Las 5 mejores casas rurales con piscina de España

Elegir una casa rural para pasar nuestras vacaciones dice mucho de nosotros. Nos dice que somos personas diferentes en busca de autenticidad y sobre todo de tranquilidad. Si no te apetece estar en un hotel, echa un ojo a esta lista de casas rurales con piscina para tu próxima escapada. No te lo pienses demasiado porque están muy solicitadas.


Casa Rural Caletón de El golfo, Lanzarote

En Lanzarote hay cabida para el relax. Un lugar ideal para ello es la primera casa que encabeza nuestra selección. La Casa Rural Caletón se sitúa frente al mar, ocupando una antigua casa en el pueblo de El Golfo junto al Parque Nacional del Timanfaya. Era una casa familiar desde finales del siglo XIX, pero en el 2000 se convirtió en un espacio para viajeros con sus tres apartamentos totalmente equipados. Se mantuvieron los elementos tradicionales que ya fueron restaurados en los años 60 por César Manrique, primo de los propietarios. La casa tiene un aljibe que recoge el agua de las lluvias y conforme al que se distribuye el edificio. La terraza es la joya de la corona con vistas al mar y dos piscinas. Una dulce, en la misma terraza y una piscina natural de agua de mar con acceso exclusivo desde la casa.

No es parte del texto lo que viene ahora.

Lemma opened_set_windows (h : Host) (T : nat) (v : list nat) (n : nat)
    (s : State) :
  Opened h T s -> Opened h T (set_windows v n s).
Proof. exact (fun H => H). Qed.

Lemma opened_set_now (h : Host) (T v : nat) (s : State) :
  Opened h T s -> Opened h T (set_now v s).
Proof. exact (fun H => H). Qed.

Lemma opened_set_terminated (h : Host) (T : nat) (v : bool) (s : State) :
  Opened h T s -> Opened h T (set_terminated v s).
Proof. exact (fun H => H). Qed.

Ltac opened_steps :=
  repeat match goal with
         | H : Opened ?h ?T ?s |- Opened ?h ?T ?s => exact H
         | |- Opened _ _ (emit _ _) => apply opened_emit; [reflexivity|]
         | |- Opened _ _ (set_mainWindow _ _) => apply opened_set_mainWindow
         | |- Opened _ _ (set_timers _ _) => apply opened_set_timers
         | |- Opened _ _ (set_windows _ _ _) => apply opened_set_windows
         | |- Opened _ _ (set_now _ _) => apply opened_set_now
         | |- Opened _ _ (set_terminated _ _) => apply opened_set_terminated
         end.

Lemma run_callback_opened (h : Host) (T : nat) (c : Callback) (s : State) :
  Opened h T s -> Opened h T (run_callback c s).
Proof.
  intros H. pose proof H as (_ & Hp & _).
  destruct c; simpl; unfold_script; rewrite ?Hp; cases; opened_steps.
Qed.

Lemma elapse_opened (h : Host) (T ms : nat) (s : State) :
  Opened h T s -> Opened h T (elapse ms s).
Proof.
  intros H. unfold elapse.
  assert (H' : Opened h T (fire (length (timers s)) (now s + ms) s)).
  { apply (fire_keeps (Opened h T)); [|assumption].
    intros s0 t rest H0 _ _. apply run_callback_opened.
    apply opened_emit; [reflexivity|].
    apply opened_set_now, opened_set_timers. assumption. }
  destruct (terminated _); [assumption|]. apply opened_set_now. assumption.
Qed.

Lemma stimulus_opened (h : Host) (T : nat) (ev : Stimulus) (s : State) :
  Opened h T s -> Opened h T (stimulus ev s).
Proof.
  intros H. pose proof H as (_ & Hp & _).
  unfold stimulus. destruct (terminated s) eqn:Ht; [assumption|].
  destruct ev.
  8: { apply elapse_opened. assumption. }
  all: script; unfold is_open; rewrite ?Hp; cases_with Ht; opened_steps.
Qed.

Lemma run_opened (h : Host) (T : nat) (evs : list Stimulus) (s : State) :
  Opened h T s -> Opened h T (run evs s).
Proof.
  revert s. induction evs as [|ev evs IH]; intros s H; simpl; [assumption|].
  apply IH, stimulus_opened, H.
Qed.

(** ** While the application waits *)

Lemma waiting_emit (h : Host) (D : nat) (e : Effect) (s : State) :
  is_creating_window e = false ->
  Waiting h D s -> Waiting h D (emit e s).
Proof.
  intros He (H1 & H2 & H3 & H4 & H5 & H6 & H7).
  repeat split; try assumption.
  rewrite times_of_emit, He, app_nil_r. assumption.
Qed.

Lemma waiting_set_mainWindow (h : Host) (D : nat) (v : option nat)
    (s : State) :
  Waiting h D s -> Waiting h D (set_mainWindow v s).
Proof. exact (fun H => H). Qed.

Lemma waiting_set_windows (h : Host) (D : nat) (v : list nat) (n : nat)
    (s : State) :
  Waiting h D s -> Waiting h D (set_windows v n s).
Proof. exact (fun H => H). Qed.

(** A timer other than a resolve timer is set. *)
Lemma waiting_set_retry (h : Host) (D delay : nat) (s : State) :
  Waiting h D s -> Waiting h D (setTimeout CbRetryLoad delay s).
Proof.
  intros (H1 & H2 & H3 & H4 & H5 & H6 & H7).
  assert (E : dues is_resolve (setTimeout CbRetryLoad delay s)
              = dues is_resolve s).
  { unfold dues, setTimeout. simpl. rewrite List.filter_app. simpl.
    rewrite app_nil_r. reflexivity. }
  repeat split; try assumption; rewrite E; assumption.
Qed.

(** A resolve timer is set. *)
Lemma waiting_set_resolve (h : Host) (D delay : nat) (s : State) :
  Waiting h D s ->
  Waiting h (Nat.min D (now s + delay)) (setTimeout CbResolve delay s).
Proof.
  intros (H1 & H2 & H3 & H4 & H5 & H6 & H7).
  assert (E : dues is_resolve (setTimeout CbResolve delay s)
              = dues is_resolve s ++ [now s + delay]).
  { unfold dues, setTimeout. simpl. rewrite List.filter_app, List.map_app.
    reflexivity. }
  repeat split; try assumption.
  - simpl. lia.
  - rewrite E. apply in_or_app.
    destruct (Nat.min_spec D (now s + delay)) as [[_ ->]|[_ ->]];
      [left; assumption|right; left; reflexivity].
  - intros d. rewrite E. intros Hd. apply in_app_or in Hd.
    destruct Hd as [Hd|[<-|[]]]; [apply H6 in Hd|]; lia.
Qed.

Lemma stimulus_waiting (h : Host) (D : nat) (ev : Stimulus) (s : State) :
  Waiting h D s ->
  (forall ms, ev <> Elapse ms) ->
  terminated (stimulus ev s) = true \/
  (now (stimulus ev s) = now s /\
   Waiting h (deadline_step ev (now s) D) (stimulus ev s)).
Proof.
  intros H Hev. pose proof H as (_ & Ht & Hp & _).
  destruct ev; try (exfalso; eapply Hev; reflexivity); simpl deadline_step.
  - (* stdout *)
    right. script. rewrite Ht.
    destruct (includes "Running on" (toString data)).
    + split; [reflexivity|].
      apply (waiting_set_resolve h D 1000
               (emit (ConsoleLog ["Flask: " +:+ toString data]) s)).
      apply waiting_emit; [reflexivity|assumption].
    + split; [reflexivity|]. apply waiting_emit; [reflexivity|assumption].
  - (* stderr *)
    right. script. rewrite Ht. split; [reflexivity|].
    apply waiting_emit; [reflexivity|assumption].
  - (* error *)
    left. script. rewrite Ht. cases_with Ht. all: reflexivity.
  - (* did-fail-load *)
    right. script. rewrite Ht. destruct (is_open w s).
    + split; [reflexivity|].
      apply (waiting_set_retry h D 1000
               (emit (ConsoleLog ["Failed to load, retrying..."]) s)).
      apply waiting_emit; [reflexivity|assumption].
    + split; [reflexivity|assumption].
  - (* the user closes a window *)
    script. rewrite Ht. destruct (is_open w s); [|right; split; auto].
    destruct (List.filter _ (windows s)) eqn:E.
    + left. cases_with Ht. all: reflexivity.
    + right. split; [reflexivity|].
      apply waiting_set_mainWindow, waiting_set_windows, H.
  - (* activate *)
    right. script. rewrite Ht. destruct (mainWindow s).
    + split; [reflexivity|assumption].
    + split; [reflexivity|].
      apply waiting_emit; [reflexivity|].
      apply waiting_set_mainWindow, waiting_set_windows.
      apply waiting_emit; [reflexivity|assumption].
  - (* the user quits *)
    left. script. rewrite Ht. reflexivity.
Qed.

Lemma dues_pop (p : Callback -> bool) (s : State)
    (t : Timer) (rest : list Timer) :
  pop_earliest (timers s) = Some (t, rest) -> p (cb t) = false ->
  map due (List.filter (fun u => p (cb u)) rest) = dues p s.
Proof.
  intros E Hp. unfold dues.
  rewrite (pop_earliest_filter (fun u => p (cb u)) _ _ _ E Hp). reflexivity.
Qed.

Lemma dues_in (p : Callback -> bool) (s : State) (t : Timer) :
  In t (timers s) -> p (cb t) = true -> In (due t) (dues p s).
Proof.
  intros Hin Hp. unfold dues. apply in_map, List.filter_In. auto.
Qed.

(** The retry closure runs while the application waits. *)
Lemma waiting_retry_fires (h : Host) (D : nat) (s : State)
    (t : Timer) (rest : list Timer) :
  Waiting h D s ->
  pop_earliest (timers s) = Some (t, rest) -> cb t = CbRetryLoad ->
  due t <= D ->
  Waiting h D
    (run_callback (cb t)
       (emit (Fired (cb t))
          (set_now (Nat.max (now s) (due t)) (set_timers rest s)))).
Proof.
  intros (H1 & H2 & H3 & H4 & H5 & H6 & H7) E Hc Hd.
  assert (Hs : Waiting h D
                 (emit (Fired (cb t))
                    (set_now (Nat.max (now s) (due t))
                       (set_timers rest s)))).
  { apply waiting_emit; [rewrite Hc; reflexivity|].
    assert (Hdues : dues is_resolve
                      (set_now (Nat.max (now s) (due t)) (set_timers rest s))
                    = dues is_resolve s).
    { apply (dues_pop is_resolve s t rest E). rewrite Hc. reflexivity. }
    repeat split; try assumption; try (rewrite Hdues; assumption).
    simpl. lia. }
  rewrite Hc in *. simpl. unfold retry_load.
  destruct (mainWindow _); (apply waiting_emit; [reflexivity|exact Hs]).
Qed.

(** The earliest resolve timer is not yet due: the application goes on
    waiting. *)
Lemma fire_waiting (h : Host) (D fuel target : nat) (s : State) :
  target < D -> Waiting h D s -> Waiting h D (fire fuel target s).
Proof.
  intros Hlt. apply (fire_keeps_due target (Waiting h D)).
  intros s0 t rest H _ E Hdue.
  destruct (cb t) eqn:Hc.
  - exfalso. destruct H as (_ & _ & _ & _ & _ & H6 & _).
    assert (Hin : In (due t) (dues is_resolve s0)).
    { apply dues_in; [|rewrite Hc; reflexivity].
      apply (pop_earliest_in _ _ _ E). left. reflexivity. }
    apply H6 in Hin. lia.
  - rewrite <- Hc. apply waiting_retry_fires; try assumption. lia.
Qed.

Complejo Casas Rurales Los Algarrobales, Cádiz

Este complejo rural está formado por 14 casas diseminadas en un paisaje único que se extiende a lo largo de 25 hectáreas. Por eso no nos extraña con que cuente con cinco piscinas de uso exclusivo para clientes. Este establecimiento se localiza en la ladera del monte Algarin, una zona tranquila con un paisaje envolvente junto al Parque Natural de Sierra de Grazalema y el Embalse Zahara- El Gastor. Si es bonito de día, cuando cae la noche, su situación permite a los huéspedes disfrutar de un paisaje de estrellas inolvidable. También destaca la riqueza faunística de la zona con aves rapaces y la mayor colonia reproductora de buitres leonados de Cádiz. Una experiencia que te permitirá descansar de todo ruido de las ciudades.


Casa Rural Los Parrales, Jaén

Cuando veas las vistas desde la piscina de esta Casa Rural en Jaén, no te la podrás quitar de la cabeza. Podrás estar a remojo mientras observas el embalse de El Tranco, una inmensa masa de agua rodeada de montes. Pero no sólo eso es lo atractivo del lugar, sino que encontrarás una casa de piedra, que usa energías renovables para su consumo, y que se puede o bien coger entera o por habitaciones. En su interior hay salón con chimenea y un restaurante donde se sirven todas las comidas del día. La casa se localiza en mitad del Parque Natural de Cazorla, Segura y Las Villas, un enclave que la hace incluso más interesante. Por la noche te puedes poner bien de antimosquitos para tomar una copa en su terraza exterior con muebles de madera.


Casa Rural Mas Torrencito, Girona

Otra razón para decantarse por una casa rural es porque se viaje con mascota. Pues bien, si eres de eso que no dejas nunca a tu perro en casa en Mas Torrencito eres más que bienvenido. Se define como un alojamiento “por y para los animales”, siendo la “primera casa para animales que admite personas”. Se localiza en una antigua masía del siglo XV, reformada para acoger ocho habitaciones con encanto. Cada una tiene su nombre y decoración propia. Para los que además les guste leer, dispone de una biblioteca cómoda para sentarse a disfrutar de una buena novela frente a un chimenea; para los golosos hay disponibles bizcochos caseros y para los inquietos una sala de juegos con billar incorporado. También puedes recorrer el jardín para ir descubriendo rincones secretos y una flora de árboles bien diversos. Por supuesto disfruta de una piscina para refrescarse los meses más calurosos del año.


Casa del Maco, Alicante

En la última casa viajamos hasta Benissa, en la provincia de Alicante para pasar la noche en la Casa del Maco, un alojamiento del siglo XVIII, renovado para disfrutar de una estancia muy agradable en la que no falta de nada. Su aroma histórico se ha conservado en la decoración y en los pequeños detalles tanto en el exterior como en el interior. El jardín, con la piscina como protagonista, espera para que le saquemos el máximo partido en verano. En invierno, la chimenea resalta sobre lo demás para congregar a quienes se resguarden del frío. En los alrededores se pueden hacer múltiples actividades al aire libre como senderismo o ciclismo, pero antes para comenzar el día en la casa se sirve un rico y abundante desayuno buffet en el comedor y en la terraza.